Theorem (Gamelin-Greene Introduction to Topology p.106): Let $f$ be a continuous function from a topological space $X$ to a topological space $Y$. Let $\sim$ be an equivalence relation on $X$ such that $f$ is constant on each equivalence class. Then there exists a continuous function $g: X/{\sim} \rightarrow Y$ such that $f=g \circ \pi$.

It is very easy to prove it by using the definition of continuous functions between topological spaces because $\pi^{-1}(g^{-1}(V))=f^{-1}(V)$ for any open set $V$ in $Y$ with the well-defined $g([x]):=f(x)$. One such proof is done in the mentioned textbook as follows:

Proof. Since $f$ is constant on each equivalence class, one can define $g:X/{\sim}\to Y$ with $g([x])=f(x)$. One can easily check that $f=g \circ \pi$. To show that $g$ is continuous, consider any open set $V$ in $Y$. Since $f^{-1}(V)$ is open in $X$ by continuity of $f$ and $\pi^{-1}(g^{-1}(V))=(g\circ \pi)^{-1}(V)=f^{-1}(V)$, by the definition of the quotient topology on $X/{\sim}$, $g^{-1}(V)$ is open and the proof is complete.


But when I try to use the definition of continuity at a point, which I think is supposed to be easy too, I got stuck.

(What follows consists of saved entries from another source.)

Lemma flush_file_dirty c id :
  wf_cache c -> writes_succeed -> dirty c id ->
  exists c', flush_file id c = (Ok tt, c') /\ wf_cache c' /\
    driver c' = (cd_write_file id 0 (default [] (content c id)) (driver c)).2 /\
    (forall j, content c' j = content c j) /\
    (forall j, file_at c' j = if decide (j = id) then set_dirty false <$> file_at c j else file_at c j).
Proof.
  intros W Hd Hdirty. unfold dirty in Hdirty.
  destruct (file_at c id) as [f|] eqn:Hf; [|done]. injection Hdirty as Hdf.
  destruct (Hd id 0 (region (arena c) (arena_offset f) (cf_len f)) (driver c)) as (n & d & Ew).
  set (c1 := set_driver d c). assert (W1 : wf_cache c1) by by apply set_driver_wf.
  destruct (remeta c1 id f (set_dirty false) W1 Hf eq_refl eq_refl) as (W' & Hf' & Hj).
  pose proof (wfc_region c W id f Hf). pose proof (wfc_push c W). pose proof (wfc_arena c W).
  eexists. split; [|split; [exact W'|split; [|split; [exact Hj|]]]].
  - unfold flush_file, sbind at 1, get_st at 1. rewrite mget_map by apply W. unfold file_at in Hf.
    rewrite Hf, Hdf. unfold sbind at 1, slift at 1. rewrite slice_at_ok by lia.
    fold (region (arena c) (arena_offset f) (cf_len f)).
    rewrite (sbind_ok _ _ _ _ _ (on_driver_ok _ n d c Ew)). reflexivity.
  - unfold content. rewrite Hf. cbn. by rewrite Ew.
  - intros j. case_decide as E; [subst; by rewrite Hf', Hf|].
    unfold file_at. cbn. destruct (mupdate_ok (files c) id (set_dirty false) (wfc_files c W)) as [_ ->].
    by rewrite lookup_alter_ne.
Qed.

Lemma saved_ext c c' ids : forall d,
  (forall j, content c' j = content c j) -> saved c' ids d = saved c ids d.
Proof.
  induction ids as [|id ids IH]; intros d Hc; [done|]. unfold saved in *. simpl.
  rewrite Hc. by apply IH.
Qed.

Lemma flush_nodes_ok ids : forall c,
  wf_cache c -> writes_succeed -> NoDup ids -> Forall (dirty c) ids ->
  exists c', flush_nodes ids c = (Ok tt, c') /\ wf_cache c' /\
    driver c' = saved c ids (driver c) /\ (forall j, content c' j = content c j) /\
    (forall j, file_at c' j = if decide (j ∈ ids) then set_dirty false <$> file_at c j else file_at c j).
Proof.
  induction ids as [|id ids IH]; intros c W Hd Hn Hall.
  - exists c. by split_and!.
  - apply NoDup_cons in Hn as [Hid Hn]. apply Forall_cons in Hall as [Hdi Hall].
    destruct (flush_file_dirty c id W Hd Hdi) as (c1 & E1 & W1 & Hd1 & Hc1 & Hf1).
    destruct (IH c1 W1 Hd Hn) as (c' & E & W' & Hd' & Hc' & Hf').
    { rewrite List.Forall_forall in *. intros j Hj. unfold dirty. rewrite Hf1, decide_False; [by apply Hall|].
      intros ->. by apply Hid, list_elem_of_In. }
    exists c'. split; [cbn [flush_nodes]; by rewrite (sbind_ok _ _ _ _ _ E1)|].
    split_and!; [done| | |].
    + rewrite Hd', Hd1, (saved_ext c c1) by done. reflexivity.
    + intros j. by rewrite Hc', Hc1.
    + intros j. rewrite Hf', Hf1. destruct (decide (j = id)) as [->|Hne].
      * rewrite decide_False by done. by rewrite decide_True by apply list_elem_of_here.
      * destruct (decide (j ∈ ids)).
        -- by rewrite decide_True by by apply list_elem_of_further.
        -- rewrite decide_False; [done|]. by apply not_elem_of_cons.
Qed.

Definition dirty_ids c : list Z :=
  fst <$> List.filter (fun kv => is_dirty kv.2) (iter (files c)).

Lemma dirty_ids_ok c : wf_cache c -> NoDup (dirty_ids c) /\ forall id, id ∈ dirty_ids c <-> dirty c id.
Proof.
  intros W. destruct (iter_map _ (wfc_files c W)) as [Hn _]. unfold dirty_ids. split.
  - revert Hn. clear. induction (iter (files c)) as [|[k f] l IH]; [done|]. cbn. intros Hn.
    apply NoDup_cons in Hn as [Hk Hn]. destruct (is_dirty f); [|by apply IH]. cbn.
    constructor; [|by apply IH]. intros Hin. apply Hk. apply list_elem_of_fmap in Hin as (kv & -> & Hin).
    apply list_elem_of_In, filter_In in Hin as [Hin _]. apply list_elem_of_fmap. exists kv.
    split; [done|]. by apply list_elem_of_In.
  - intros id. unfold dirty. rewrite list_elem_of_fmap. split.
    + intros ([k f] & -> & Hin). apply list_elem_of_In, filter_In in Hin as [Hin Hdf].
      apply list_elem_of_In, elem_of_iter_map in Hin; [|apply W]. cbn. unfold file_at. rewrite Hin. cbn in *. by f_equal.
    + destruct (file_at c id) as [f|] eqn:Hf; [|done]. intros [= Hdf]. exists (id, f).
      split; [done|]. apply list_elem_of_In, filter_In. split; [|done].
      apply list_elem_of_In, elem_of_iter_map; [apply W|done].
Qed.

(** ** What the cache promises *)

(** The file's bytes are [bs]: cached, or loaded from the driver into the room that is
    left; the driver is then in state [d]. *)
Definition available c (id : Z) (bs : list Z) (d : D) : Prop :=
  (content c id = Some bs /\ d = driver c) \/
  (content c id = None /\ 0 < zlen bs /\ arena_push_offset c + zlen bs <= max_memory c /\
   has_empty (slots (files c)) /\ has_empty (slots (file_nodes c)) /\
   exists node d1 d2, cd_file_size id (driver c) = (Ok (zlen bs), d1) /\
     cd_read_file_into id (region (arena c) (arena_push_offset c) (zlen bs)) d1 =
       (Ok (zlen bs, bs), d2) /\
     cd_get_node id d2 = (Ok node, d)).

Let $x\in X$ and denote $[x]=\pi(x)$. I want to show that $g$ is continuous at $[x]$. Now let $U\subset Y$ be a neighborhood of $g([x])$. The goal is to find a neighborhood $O$ of $[x]$ in $X/{\sim}$ such that $g(O)\subset U$.

Since $f(x)=g([x])$, and $f$ is continuous (at $x$), there exists a neighborhood $N\subset X$ such that $x\in N$ and $f(N)\subset U$.

It suffices to show that $\pi(N)$ is a neighborhood of $[x]$ since $g(\pi(N))=f(N)\subset U$. But now I don't see how to show that $[x]$ is an interior point of $\pi(N)$.

Question: How can I go on from here or do I need to change the argument completely?


I suppose I would either need to change $\pi(N)$ to something else or apply some property of $\pi$ that I have not used yet.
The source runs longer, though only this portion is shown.